Une esthétique du trouble

pinocchioDans son travail, Pommerat est à la recherche du contraste. Il peut notamment être obtenu par le biais des comédiens. Le texte, chargé d’une certaine « couleur », d’une certaine dimension ou symbolique, sortira de la bouche d’un comédien apportant une autre dimension, créant ainsi un effet de décalage, de contraste qui donne alors tout son sens au texte. La beauté plastique des images, le jeu des acteurs, le dépouillement de leur gestuelle, leur présence physique au sein d’un espace épuré essentiellement construit par l’éclairage et le travail réalisé sur le son, sont autant de facteurs contribuant à l’atmosphère étrange, décalée, presque onirique des spectacles de Pommerat.

Pinocchio © Cici Colsson

« L’être n’est pas que parole. De la même façon, dans mes spectacles, on cherche juste la lumière qu’il faut, ou ce qu’il faut mettre de lumière et c’est tout. Ce qui est à montrer est dans la tête du spectateur. Selon moi, ce qui est à montrer est de l’ordre de la révélation, la révélation est intérieure, et c’est le spectateur qui est le lieu de la révélation. Mon travail, c’est de montrer des secrets en tant qu’ils restent cachés, pas de les dévoiler12. »

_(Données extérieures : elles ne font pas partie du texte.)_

(** * The component relay: registry, daemon and renderer client

    A registry mints UI components and publishes them on a GraphQL
    subscription; a daemon subscribes to the registry over a WebSocket and
    republishes what it receives; the renderer's client subscribes to the
    daemon.  This file embeds the three programs as state-passing functions
    and proves what their event handlers do.

    Conventions.
    - A handler is a function from the state before to the state after and
      the list of effects it performs, in order.
    - Values the handlers obtain from the environment (the result of
      [uuidv4()], of [new Date().toISOString()], of [Date.now()]) are
      arguments of the request that triggers them. *)

From Stdlib Require Import ZArith.
From stdpp Require Import base list sets strings pretty.

#[local] Set Warnings "-register-all".

(** ** JavaScript values *)

(** A value as [JSON.parse] builds it.  [option JSON] is a JavaScript value
    that may be [undefined] ([None]). *)
Inductive JSON : Type :=
| JNull
| JBool (b : bool)
| JNum (n : Z)
| JStr (s : string)
| JArr (items : list JSON)
| JObj (members : list (string * JSON)).
Lemma verify_answers_witness :
  reachable Demo.REG /\
  match post_api_verify Demo.rejects Demo.REG Demo.body with
  | Throw e =>
      valid_body Demo.body = false /\ e = ZodError (zod_issues Demo.body) /\
      zod_issues Demo.body <> []
  | Ok reply =>
      valid_body Demo.body = true /\
      match getPublicKeyHex Demo.REG (body_beaconIdHex Demo.body) with
      | None =>
          reply = {| reply_status := 400; reply_ok := false;
                     reply_error := Some "unknown_beacon" |}
      | Some pubHex =>
          exists msg sig pub : list byte,
            buildMessage (body_nonceHex Demo.body) (body_tsMs Demo.body)
            = Ok msg /\
            hexToBytes (body_sigHex Demo.body) = Ok sig /\
            hexToBytes pubHex = Ok pub /\
            reply = {| reply_status := 200;
                       reply_ok := Demo.rejects msg sig pub;
                       reply_error := None |}
      end
  end.
Proof.
  assert (Hreach : reachable Demo.REG)
    by (apply reachable_load, reachable_init).
  split; [exact Hreach|].
  exact (verify_answers Demo.rejects Demo.REG Demo.body Hreach).
Defined.

(** ** Client session *)

(** C7. When the notification does not have exactly 72 bytes, [onNotify]
    ends with the malformed-response error in [err], leaves the attempt
    not verifying and not verified, and sends nothing: no request reaches
    the verification endpoint, whichever listeners the event runs. *)
Theorem malformed_notification_not_submitted
    (String_of_Number : Z -> string) (closure : string) (raw : list byte)
    (reply : App.VerifyReply) (a : nat) (s : App.State) :
  length raw <> 72%nat ->
  let r := App.onNotify String_of_Number closure raw reply s in
  fst r = Ok tt /\
  App.err (App.view (snd r))
  = "Expected 72B, got " ++ App.String_of_nat (length raw) /\
  App.verifying (App.view (snd r)) = false /\
  App.verified (App.view (snd r)) = App.verified (App.view s) /\
  App.calls (snd r) = App.calls s /\
  filter App.is_POST_api_verify (App.calls (snd r))
  = filter App.is_POST_api_verify (App.calls s) /\
  App.calls
    (snd (App.characteristicvaluechanged String_of_Number a raw reply s))
  = App.calls s.
Proof.
  intros Hlen. cbv zeta.
  rewrite (onNotify_wrong_length String_of_Number closure raw reply s Hlen).
  cbn [fst snd]. repeat (split; [reflexivity|]).
  unfold App.characteristicvaluechanged.
  destruct (App.heap s !! a) as [g|]; [|reflexivity].
  apply (run_listeners_wrong_length String_of_Number (App.listeners g) raw
           reply s Hlen).
Qed.

Lemma malformed_notification_not_submitted_witness :
  length (repeat x2a 70) <> 72%nat /\
  let r := App.onNotify Demo.String_of_Number Demo.beacon_id
             (repeat x2a 70) (App.ReplyJson true None) Demo.awaiting in
  fst r = Ok tt /\
  App.err (App.view (snd r)) = "Expected 72B, got 70" /\
  App.verifying (App.view (snd r)) = false /\
  App.verified (App.view (snd r)) = None /\
  App.calls (snd r) = App.calls Demo.awaiting /\
  filter App.is_POST_api_verify (App.calls (snd r)) = [] /\
  App.calls
    (snd (App.characteristicvaluechanged Demo.String_of_Number 0
            (repeat x2a 70) (App.ReplyJson true None) Demo.awaiting))
  = App.calls Demo.awaiting.
Proof.
  split; [discriminate|].
  apply (malformed_notification_not_submitted Demo.String_of_Number
           Demo.beacon_id (repeat x2a 70) (App.ReplyJson true None) 0%nat
           Demo.awaiting).
  discriminate.
Defined.

(** C6, as the spec states it, fails: after the disconnect of a session
    that awaits its notification, the nonce slot still holds the nonce and
    the listener is still registered on the response characteristic; the
    notification that arrives then is submitted with that nonce. *)
Lemma disconnect_keeps_nonce_and_listener :
  App.nonceRef (App.refs Demo.awaiting) = Demo.nonce /\
  let s := snd (App.disconnectBeacon Demo.awaiting) in
  App.nonceRef (App.refs s) = Demo.nonce /\
  App.listeners <$> App.heap s !! 0%nat = Some [Demo.beacon_id] /\
  App.calls
    (snd (App.characteristicvaluechanged Demo.String_of_Number 0
            Demo.notification (App.ReplyJson false None) s))
  = (App.calls s ++
       [App.POST_api_verify
          {| body_beaconIdHex := Demo.beacon_id;
             body_nonceHex := Demo.nonce;
             body_tsMs := "1700000000000";
             body_sigHex := bytesToHex (repeat x2a 64) |}])%list.
Proof.
  cbv zeta. split; [|split; [|split]]; vm_compute; reflexivity.
Qed.

(** C6, amended. The explicit disconnect drops the connection handle,
    after disconnecting the link when it is still connected, clears the
    flag that records the subscription, so that the next attempt
    subscribes anew, and clears the displayed beacon, nonce, timestamp,
    signature, verdict and error. It sends nothing else. *)
Theorem disconnect_resets_session (s : App.State) :
  let r := App.disconnectBeacon s in
  fst r = Ok tt /\
  App.conn (App.refs (snd r)) = None /\
  App.notifyAttached (App.refs (snd r)) = false /\
  App.view (snd r)
  = {| App.deviceName := ""; App.beaconIdHex := ""; App.nonceHex := "";
       App.tsMs := ""; App.sigHex := ""; App.verified := None;
       App.err := "";
       App.connecting := App.connecting (App.view s);
       App.verifying := App.verifying (App.view s) |} /\
  (forall a, App.conn (App.refs s) = Some a ->
             App.gatt_is_connected (snd r) a = false) /\
  (App.calls (snd r) = App.calls s \/
   App.calls (snd r) = (App.calls s ++ [App.gatt_disconnect])%list).
Proof.
  cbv zeta. rewrite disconnectBeacon_run. cbn [fst snd App.refs App.view
    App.conn App.notifyAttached App.calls].
  repeat (split; [reflexivity|]). split.
  - intros a Ha. rewrite Ha. unfold App.gatt_is_connected. cbn [App.heap].
    destruct (App.heap s !! a) as [g|] eqn:Hg.
    + destruct (App.connected g) eqn:Hc.
      * rewrite list_lookup_alter. case_decide; [|congruence].
        rewrite Hg. reflexivity.
      * rewrite Hg. exact Hc.
    + rewrite Hg. reflexivity.
  - destruct (App.conn (App.refs s)) as [a|]; [|left; reflexivity].
    destruct (App.gatt_is_connected s a); [right|left]; reflexivity.
Qed.

(** * Further properties of the code *)

(** ** The hex codec *)

Lemma even_mod2 (n : nat) : Nat.eqb (n mod 2) 0 = Nat.even n.
Proof.
  destruct (Nat.even n) eqn:He.
  - apply Nat.even_spec in He. destruct He as [k ->].
    replace (2 * k)%nat with (0 + k * 2)%nat by lia.
    rewrite Nat.Div0.mod_add. reflexivity.
  - assert (Ho : Nat.odd n = true) by (unfold Nat.odd; rewrite He; reflexivity).
    apply Nat.odd_spec in Ho. destruct Ho as [k ->].
    replace (2 * k + 1)%nat with (1 + k * 2)%nat by lia.
    rewrite Nat.Div0.mod_add. reflexivity.
Qed.

Lemma lower_lower (c : ascii) : lower (lower c) = lower c.
Proof. destruct c as [[] [] [] [] [] [] [] []]; reflexivity. Qed.

Lemma toLowerCase_idempotent (s : string) :
  toLowerCase (toLowerCase s) = toLowerCase s.
Proof.
  induction s as [|c r IH]; [reflexivity|].
  cbn [toLowerCase]. rewrite lower_lower, IH. reflexivity.
Qed.

Lemma is_hex_string_lower (s : string) :
  is_hex_string (toLowerCase s) = is_hex_string s.
Proof.
  unfold is_hex_string. destruct (all_chars is_hex s) eqn:Hs.
  - apply (all_chars_impl is_lower_hex); [apply is_lower_hex_is_hex|].
    apply toLowerCase_lower_hex, Hs.
  - apply toLowerCase_not_hex in Hs. unfold re_lower_hex_star in Hs.
    destruct (all_chars is_hex (toLowerCase s)) eqn:Hl; [|reflexivity].
    exfalso. revert Hs Hl. clear.
    induction s as [|c r IH]; [discriminate|].
    cbn [toLowerCase all_chars].
    intros H1 H2. apply andb_true_iff in H2 as [Hc Hr].
    destruct (is_lower_hex (lower c)) eqn:Hlc.
    + apply IH; [exact H1|exact Hr].
    + destruct (is_hex c) eqn:Hhc.
      * rewrite (lower_hex_is_lower_hex c Hhc) in Hlc. discriminate Hlc.
      * revert Hc Hlc. clear.
        destruct c as [[] [] [] [] [] [] [] []]; vm_compute; congruence.
Qed.

Lemma re_hex_n_toLowerCase (n : nat) (s : string) :
  re_hex_n n (toLowerCase s) = re_hex_n n s.
Proof.
  unfold re_hex_n. rewrite toLowerCase_length.
  pose proof (is_hex_string_lower s) as H. unfold is_hex_string in H.
  rewrite H. reflexivity.
Qed.

(** X1. [hexToBytes] fails exactly when the string has a character that
    is not a hex digit or has odd length, always with the one error;
    otherwise it returns half as many bytes as the string has characters,
    and they encode back to the string in lower case. *)
Theorem hexToBytes_outcome (h : string) :
  match hexToBytes h with
  | Ok b =>
      is_hex_string h = true /\ Nat.even (String.length h) = true /\
      length b = (String.length h / 2)%nat /\
      bytesToHex b = toLowerCase h
  | Throw e =>
      e = Error "invalid hex" /\
      (is_hex_string h = false \/ Nat.odd (String.length h) = true)
  end.
Proof.
  rewrite hexToBytes_lower, even_mod2.
  destruct (is_hex_string h) eqn:Hs.
  - rewrite (toLowerCase_lower_hex h Hs). cbn [negb orb].
    destruct (Nat.even (String.length h)) eqn:He; cbn [negb].
    + split; [reflexivity|]. split; [reflexivity|].
      split; [rewrite pairs_bytes_length, toLowerCase_length; reflexivity|].
      apply bytesToHex_pairs_bytes;
        [apply toLowerCase_lower_hex, Hs|rewrite toLowerCase_length; exact He].
    + split; [reflexivity|]. right. unfold Nat.odd. rewrite He. reflexivity.
  - rewrite (toLowerCase_not_hex h Hs). cbn [negb orb].
    split; [reflexivity|]. left. reflexivity.
Qed.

Dans ses spectacles, le metteur en scène tente de se rapprocher de la perception, de la représentation des objets et des personnages dans la littérature. Une sorte de mélange confus, où les images se superposent, se mêlent, se rapprochent et parfois s’opposent. L’éclairage oscille entre montrer et cacher, titillant ainsi le désir de savoir du spectateur en même temps qu’il stimule son imaginaire.

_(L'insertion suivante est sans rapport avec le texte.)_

(** * ctqtools: protocol normalisation, series aggregation, organisation and QA

    A shallow embedding of the pure core of [src/ctqtools]
    ([config.py], [qa.py], [cli.py], [organize_dicom.py]) and the properties
    the specification states about it.

    Conventions of the embedding
    - a Python [str] is a [string] whose characters are code points below 256;
    - a table cell is an [option string]: [None] is pandas' NA (a Python
      [None] or a NaN), which is how [isna], [dropna], [count], [groupby] and
      [drop_duplicates] see it;
    - an exception is an explicit [Raise] result;
    - what the program delegates to libraries outside the repository (the
      [re] engine, [yaml], the file system, pandas' numeric parser, [os.path])
      is an interface (a class) the definitions are parametric in. *)

From Stdlib Require Import ZArith String Ascii List Lia Permutation Sorted.
From stdpp Require Import base option list gmap strings pretty list_numbers sorting.

Open Scope string_scope.
Open Scope list_scope.
Open Scope nat_scope.

(** ** Python values *)

Module Py.

(** The exceptions that can escape the modelled functions. *)
Inductive exn := ReError | OSError | YAMLError | AttributeError.

Inductive result (A : Type) : Type :=
| Ok (a : A)
| Raise (e : exn).
Arguments Ok {A} a.
Arguments Raise {A} e.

« Le théâtre, c’est ma possibilité à moi de capter le réel et de rendre le réel à un haut degré d’intensité, de force. Il n’y a pas d’opposition avec la vie. La vie, c’est l’endroit où on passe à côté du réel. C’est comme ça. C’est pour ça que l’art est essentiel pour moi. Avec des moyens qui sont des artifices, je cherche le réel. Pas la vérité. Il n’y a que la réalité qui m’intéresse. On dit que mes pièces sont étranges. Mais je passe mon temps à chercher le réel13»

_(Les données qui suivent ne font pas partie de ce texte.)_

(** * ProxImaL: linear-operator nodes and the proximal wrapper

    A shallow embedding of

      - [proximal/lin_ops/transpose.py]          (class [transpose]),
      - [proximal/lin_ops/pxwise_matrixmult.py]  (class [pxwise_matrixmult]),
      - [proximal/prox_fns/prox_fn.py]           (class [ProxFn]),

    together with the part of numpy these classes rely on.

    Conventions of the embedding.

      - Array elements and Python floats are real numbers ([R]); rounding of
        [float32]/[float64] arithmetic is not modelled.
      - A numpy array is a shape and a row-major (C-contiguous) data buffer;
        transposes, [...]-slices and broadcasts are strided windows onto a
        buffer, as in numpy.
      - A Python exception is a value of type [exn]; code that can raise
        returns a [result].
      - Shapes, axes and indices are natural numbers (negative Python indices
        are written out where the source uses them, e.g. [shape[:-2]]); the
        module [TransposeInt] takes the axes of [transpose] as Python
        integers and agrees with [Transpose] on the naturals. *)

From Stdlib Require Import String Ascii DecimalString DecimalNat.
From Stdlib Require Import Reals List Arith Lia Lra Bool Permutation.
Import ListNotations.

(* ================================================================== *)
(** * Part I: definitions *)
(* ================================================================== *)

(** ** Exceptions *)

Inductive exn : Type :=
| AssertionError
| IndexError
| ValueError
| TypeError
| AttributeError
| ZeroDivisionError
| KeyError
| CompileError
| PyException (msg : string).

Inductive result (A : Type) : Type :=
| Ok (a : A)
| Raise (e : exn).

Arguments Ok {A} a.
Arguments Raise {A} e.

Definition bind {A B : Type} (m : result A) (k : A -> result B) : result B :=
  match m with
  | Ok a => k a
  | Raise e => Raise e
  end.

Notation "x <- m ;; k" := (bind m (fun x => k))
  (at level 61, m at next level, right associativity).
Notation "' pat <- m ;; k" := (bind m (fun x => match x with pat => k end))
  (at level 61, pat pattern, m at next level, right associativity).

(** [for x in l: s = body(s, x)], stopping at the first exception. *)
Fixpoint for_each {A S : Type} (body : S -> A -> result S) (l : list A) (s : S)
  : result S :=
  match l with
  | [] => Ok s
  | x :: l' => s' <- body s x ;; for_each body l' s'
  end.

(** [[f(x) for x in l]], stopping at the first exception. *)
Fixpoint map_result {A B : Type} (f : A -> result B) (l : list A)
  : result (list B) :=
  match l with
  | [] => Ok []
  | x :: l' => y <- f x ;; ys <- map_result f l' ;; Ok (y :: ys)
  end.

(** ** Python sequences *)

(** [enumerate(l)] *)
Definition enumerate {A : Type} (l : list A) : list (nat * A) :=
  combine (seq 0 (length l)) l.

(** [l[k] = x] for [k] in range; the caller checks the range. *)
Fixpoint upd {A : Type} (l : list A) (k : nat) (x : A) : list A :=
  match l, k with
  | [], _ => []
  | _ :: t, O => x :: t
  | h :: t, S k' => h :: upd t k' x
  end.

(** [l[k]], raising [IndexError] out of range. *)
Definition getitem (l : list nat) (k : nat) : result nat :=
  if k <? length l then Ok (nth k l 0) else Raise IndexError.

(** [l[k] = x], raising [IndexError] out of range. *)
Definition setitem (l : list nat) (k x : nat) : result (list nat) :=
  if k <? length l then Ok (upd l k x) else Raise IndexError.

(** [l[:-k]] *)
Definition drop_last {A : Type} (k : nat) (l : list A) : list A :=
  firstn (length l - k) l.

(** [l[-k]] for [1 <= k], raising [IndexError] when [l] is shorter. *)
Definition from_end (k : nat) (l : list nat) : result nat :=
  if length l <? k then Raise IndexError else Ok (nth (length l - k) l 0).

Definition map2 {A B C : Type} (f : A -> B -> C) (l1 : list A) (l2 : list B)
  : list C :=
  map (fun p => f (fst p) (snd p)) (combine l1 l2).

(** [[l[i] for i in idxs]] on positions known to be in range. *)
Definition gather (l idxs : list nat) : list nat :=
  map (fun i => nth i l 0) idxs.

Fixpoint nodupb (l : list nat) : bool :=
  match l with
  | [] => true
  | x :: l' => negb (existsb (Nat.eqb x) l') && nodupb l'
  end.

(** ** numpy arrays *)

Module Np.

(** A C-contiguous array: [data] lists the elements in row-major order. *)
Record ndarray : Type := mk_ndarray { shape : list nat; data : list R }.

(** A strided window onto a buffer (strides counted in elements). *)
Record view : Type := mk_view {
  vshape : list nat;
  vstrides : list nat;
  voffset : nat;
  vbase : list R
}.

(** [np.prod(shape)] *)
Definition size (sh : list nat) : nat := fold_right Nat.mul 1 sh.

(** Row-major strides of a contiguous array of shape [sh]. *)
Fixpoint strides (sh : list nat) : list nat :=
  match sh with
  | [] => []
  | _ :: s => size s :: strides s
  end.

Fixpoint offset (idx st : list nat) : nat :=
  match idx, st with
  | i :: idx', s :: st' => i * s + offset idx' st'
  | _, _ => 0
  end.

(** All multi-indices of shape [sh], in row-major order ([np.ndindex]). *)
Fixpoint indices (sh : list nat) : list (list nat) :=
  match sh with
  | [] => [[]]
  | d :: s => flat_map (fun i => map (cons i) (indices s)) (seq 0 d)
  end.

Definition as_view (a : ndarray) : view :=
  mk_view (shape a) (strides (shape a)) 0 (data a).

Definition item (v : view) (idx : list nat) : R :=
  nth (voffset v + offset idx (vstrides v)) (vbase v) 0%R.

(** The elements of a window, in row-major order of its own shape. *)
Definition materialize (v : view) : list R :=
  map (item v) (indices (vshape v)).

Definition zeros (sh : list nat) : ndarray :=
  mk_ndarray sh (repeat 0%R (size sh)).

Definition ones (sh : list nat) : ndarray :=
  mk_ndarray sh (repeat 1%R (size sh)).

(** *** Broadcasting *)

(** Strides of a window of shape [vsh] stretched to the equally long shape
    [tsh]: a dimension of extent 1 is repeated with stride 0. *)
Fixpoint bcast_strides (vsh vst tsh : list nat) : option (list nat) :=
  match vsh, vst, tsh with
  | [], [], [] => Some []
  | d :: vsh', s :: vst', t :: tsh' =>
      match bcast_strides vsh' vst' tsh' with
      | Some r =>
          if d =? t then Some (s :: r)
          else if d =? 1 then Some (0 :: r)
          else None
      | None => None
      end
  | _, _, _ => None
  end.

(** [np.broadcast_to(v, tsh)]: shapes are aligned at their last axis. *)
Definition broadcast_to (v : view) (tsh : list nat) : result view :=
  let n := length tsh in
  let m := length (vshape v) in
  if n <? m then Raise ValueError
  else match bcast_strides (vshape v) (vstrides v) (skipn (n - m) tsh) with
       | Some st => Ok (mk_view tsh (repeat 0 (n - m) ++ st) (voffset v) (vbase v))
       | None => Raise ValueError
       end.

(** The common shape of two operands, computed from the last axis. *)
Fixpoint bcast_shape_rev (ra rb : list nat) : option (list nat) :=
  match ra, rb with
  | [], _ => Some rb
  | _, [] => Some ra
  | a :: ra', b :: rb' =>
      match bcast_shape_rev ra' rb' with
      | Some r =>
          if a =? b then Some (a :: r)
          else if a =? 1 then Some (b :: r)
          else if b =? 1 then Some (a :: r)
          else None
      | None => None
      end
  end.

Definition bcast_shape (sa sb : list nat) : option (list nat) :=
  option_map (@rev nat) (bcast_shape_rev (rev sa) (rev sb)).

(** Whether an array of shape [src] can be broadcast to shape [dst]. *)
Definition broadcastable (src dst : list nat) : bool :=
  match broadcast_to (mk_view src (strides src) 0 []) dst with
  | Ok _ => true
  | Raise _ => false
  end.

(** *** Elementwise operations *)

(** [a (op) b] into a fresh array. *)
Definition binop (f : R -> R -> R) (a b : view) : result ndarray :=
  match bcast_shape (vshape a) (vshape b) with
  | None => Raise ValueError
  | Some sh =>
      a' <- broadcast_to a sh ;;
      b' <- broadcast_to b sh ;;
      Ok (mk_ndarray sh (map2 f (materialize a') (materialize b')))
  end.

(** [a (op)= b] for an array [b]: [b] is broadcast to the shape of [a]. *)
Definition iop (f : R -> R -> R) (a : ndarray) (b : view) : result ndarray :=
  b' <- broadcast_to b (shape a) ;;
  Ok (mk_ndarray (shape a) (map2 f (data a) (materialize b'))).

(** [a (op)= r] and [a (op) r] for a scalar [r]. *)
Definition sop (f : R -> R -> R) (a : ndarray) (r : R) : ndarray :=
  mk_ndarray (shape a) (map (fun x => f x r) (data a)).

(** Array assignment drops unit dimensions from the left of a source that
    has more dimensions than the destination ([k] counts the surplus). *)
Fixpoint strip_ones (k : nat) (sh st : list nat) : list nat * list nat :=
  match k, sh, st with
  | S k', 1 :: sh', _ :: st' => strip_ones k' sh' st'
  | _, _, _ => (sh, st)
  end.

(** [np.copyto(dst, src)] for a destination buffer of shape [dsh]:
    the new contents of the destination. *)
Definition copyto (dsh : list nat) (src : view) : result ndarray :=
  let (sh, st) := strip_ones (length (vshape src) - length dsh)
                             (vshape src) (vstrides src) in
  v <- broadcast_to (mk_view sh st (voffset src) (vbase src)) dsh ;;
  Ok (mk_ndarray dsh (materialize v)).

(** [f(a)] for an elementwise function such as [np.sqrt]. *)
Definition umap (f : R -> R) (a : ndarray) : ndarray :=
  mk_ndarray (shape a) (map f (data a)).

(** *** Indexing *)

(** [v[..., j]] *)
Definition ell1 (v : view) (j : nat) : result view :=
  let n := length (vshape v) in
  if n <? 1 then Raise IndexError
  else if j <? nth (n - 1) (vshape v) 0
  then Ok (mk_view (firstn (n - 1) (vshape v)) (firstn (n - 1) (vstrides v))
                   (voffset v + j * nth (n - 1) (vstrides v) 0) (vbase v))
  else Raise IndexError.

(** [v[..., i, j]] *)
Definition ell2 (v : view) (i j : nat) : result view :=
  let n := length (vshape v) in
  if n <? 2 then Raise IndexError
  else if (i <? nth (n - 2) (vshape v) 0) && (j <? nth (n - 1) (vshape v) 0)
  then Ok (mk_view (firstn (n - 2) (vshape v)) (firstn (n - 2) (vstrides v))
                   (voffset v + i * nth (n - 2) (vstrides v) 0
                              + j * nth (n - 1) (vstrides v) 0) (vbase v))
  else Raise IndexError.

Pour Pommerat, il est davantage nécessaire de montrer que d’expliquer. Le théâtre apparaît dès lors comme un lieu privilégié de questionnements

 

Lison Jousten
Novembre 2012

 

 


 

9 Le terme est utilisé par Joël Pommerat lui-même pour désigner le travail du metteur en scène dans Joël Pommerat, op. cit., p. 23.

10 Claudine Galea (propos recueillis par), « Dialogue entre Claudine Galea et Joël Pommerat, novembre-décembre 2005 »op.cit., p.55.

11 Claudine Galea (propos recueillis par), « Au plus près de nous. Ruth Olaizola », op. cit., p.84.

12 Claudine Galea (propos recueillis par), « Dialogue entre Claudine Galea et Joël Pommerat, novembre-décembre 2005 », op. cit., p. 56.

13 Claudine Galea (propos recueillis par), op. cit., p. 59.